(* ===== verification/Admission.v ===== *)
(** * Admission to the ledger

    [src/python/ledger/admission.py] and [records.py]: the three-state
    contract of an append, dispatched on the mode the request declares, and
    the record an append returns. The package [agent_action_capsule] computes
    capsule ids and verifies producer envelopes; it is third-party code. *)
From S2P Require Import Prelude Bytes Text Json JsonProps PyJson Sha256 Ed25519 Emit.
Open Scope Z_scope.

(** ** Third-party code *)
Record EnvelopeResult := { er_ok : bool; er_public_key : option bytes }.

Class AgentActionCapsule := {
  compute_capsule_id : json -> result pystr;
  verify_producer_envelope : pystr -> bytes -> result EnvelopeResult
}.

(** ** Requests *)
Definition UNSIGNED : pystr := str "unsigned".
Definition SIGNED : pystr := str "signed".
Definition ADMISSION_MODES : list pystr := [UNSIGNED; SIGNED].
Definition AUTHENTICITY_UNSIGNED : pystr := str "unsigned".
Definition AUTHENTICITY_SIGNED : pystr := str "signed".

Record ProducerEnvelope := { envelope : json; env_key_id : json }.
Record AdmissionRequest := { mode : pystr; envelopes : list ProducerEnvelope }.

(** [__post_init__] *)
Definition make_request (mode : pystr) (envelopes : list ProducerEnvelope) : result AdmissionRequest :=
  if negb (bool_decide (mode ∈ ADMISSION_MODES)) then Raise ValueError
  else if bool_decide (mode = UNSIGNED) && (0 <? zlen envelopes) then Raise ValueError
  else Ok {| mode := mode; envelopes := envelopes |}.

Definition as_bundled (self : ProducerEnvelope) : json :=
  JDict [(str "envelope", envelope self); (str "key_id", env_key_id self)].

Record _Resolution := {
  authenticity : pystr; verified_envelopes : list ProducerEnvelope; resolved_id : option pystr
}.

(** The record of [records.py]. *)
Record LedgerRecord := {
  lr_seq : Z; lr_capsule_id : pystr; lr_capsule : json; lr_segment : pystr; lr_consequential : bool;
  lr_authenticity : pystr; lr_envelopes : list ProducerEnvelope
}.

(** ** The contract *)
Section admission.
Context {HL : Hashlib} {AC : AgentActionCapsule}.

Definition is_str (v : json) : bool := match v with JStr _ => true | _ => false end.

Definition _candidate_envelopes (capsule : json) (request : AdmissionRequest) : result (list ProducerEnvelope) :=
  let candidates := envelopes request in
  let! embedded := get_or capsule (str "signature") JNull in
  let! embedded_kid := get_or capsule (str "key_id") JNull in
  Ok (if is_str embedded && is_str embedded_kid
      then candidates ++ [{| envelope := embedded; env_key_id := embedded_kid |}]
      else candidates).

(** [ValueError] with its subclass [UnicodeError], or [TypeError]. *)
Definition value_or_type_error (e : exn) : bool := bool_decide (e ∈ [ValueError; UnicodeError; TypeError]).

(** [result.ok and result.public_key == bytes.fromhex(key_id)], over the
    envelope decoded from its text. *)
Definition check_envelope (capsule_id : pystr) (env : ProducerEnvelope) : result bool :=
  let! raw := fromhex_of (envelope env) in
  let! checked := verify_producer_envelope capsule_id raw in
  if er_ok checked then
    let! key := fromhex_of (env_key_id env) in
    Ok (bool_decide (er_public_key checked = Some key))
  else Ok false.

Definition false_on_error (r : result bool) : result bool :=
  match r with
  | Raise e => if value_or_type_error e then Ok false else Raise e
  | Ok b => Ok b
  end.

Definition _verifies (capsule_id : pystr) (env : ProducerEnvelope) : result bool :=
  false_on_error (check_envelope capsule_id env).

Definition resolve_admission (capsule : json) (request : AdmissionRequest) : result _Resolution :=
  if bool_decide (mode request = UNSIGNED) then
    Ok {| authenticity := AUTHENTICITY_UNSIGNED; verified_envelopes := []; resolved_id := None |}
  else
    let! capsule_id := compute_capsule_id capsule in
    let! candidates := _candidate_envelopes capsule request in
    match candidates with
    | [] => Raise (AdmissionRejected envelope_missing)
    | _ =>
        let! verified := filter_result (_verifies capsule_id) candidates in
        match verified with
        | [] => Raise (AdmissionRejected envelope_invalid)
        | _ => Ok {| authenticity := AUTHENTICITY_SIGNED; verified_envelopes := verified;
                     resolved_id := Some capsule_id |}
        end
    end.
End admission.

(** ** A capsule package for examples

    Ids are the digest of the sorted text of the fields but the local ones;
    an envelope is a key of one byte followed by the id it signs. *)
Module DemoAac.
#[export] Existing Instance Sha256.hashlib.
#[export] Existing Instance plain_interp.

Definition local_fields : list pystr := [str "capsule_id"; str "signature"; str "key_id"].

Definition digest_fields (d : list (pystr * json)) : list (pystr * json) :=
  List.filter (fun kv => negb (bool_decide (kv.1 ∈ local_fields))) d.

Definition id_of (capsule : json) : result pystr :=
  match capsule with
  | JDict d => let! t := dumps_sorted (JDict (digest_fields d)) in Ok (hex (sha256 (map z2b t)))
  | _ => Raise TypeError
  end.

#[export] Instance aac : AgentActionCapsule := {|
  compute_capsule_id := id_of;
  verify_producer_envelope := fun cid raw =>
    match raw with
    | [] => Raise ValueError
    | k :: rest => Ok {| er_ok := bool_decide (rest = map z2b cid); er_public_key := Some [k] |}
    end
|}.

Definition sign (k : byte) (cid : pystr) : ProducerEnvelope :=
  {| envelope := JStr (hex (k :: map z2b cid)); env_key_id := JStr (hex [k]) |}.

(** The laws of [StoreAppend] and [StoreRecover] hold of it. *)
Lemma digest_fields_set d k v : k ∈ local_fields -> digest_fields (dict_set d k v) = digest_fields d.
Proof.
  intros Hk. unfold digest_fields. induction d as [|[k' v'] d IH]; cbn [dict_set].
  - cbn [List.filter fst]. by rewrite bool_decide_true.
  - case_bool_decide as E; cbn [List.filter fst]; [subst k'; by rewrite bool_decide_true|]. by rewrite IH.
Qed.

Lemma envelope_excluded d x y cid :
  id_of (JDict d) = Ok cid -> id_of (JDict (dict_set (dict_set d (str "signature") x) (str "key_id") y)) = Ok cid.
Proof. unfold id_of. rewrite !digest_fields_set; [done| |]; unfold local_fields; set_solver. Qed.

Lemma id_errors v e : id_of v = Raise e -> value_or_type_error e = true.
Proof.
  unfold id_of. destruct v; try (by intros [= <-]). unfold dumps_sorted. destruct (dumps_ascii _) eqn:E; [done|].
  intros [= <-]. by apply dumps_ascii_raise in E as ->.
Qed.
End DemoAac.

_ASSIGNED TASK:_
Find and copy each line above that includes the string "contract".

_RESULT OF THE EXERCISE:_
    contract of an append, dispatched on the mode the request declares, and
(** ** The contract *)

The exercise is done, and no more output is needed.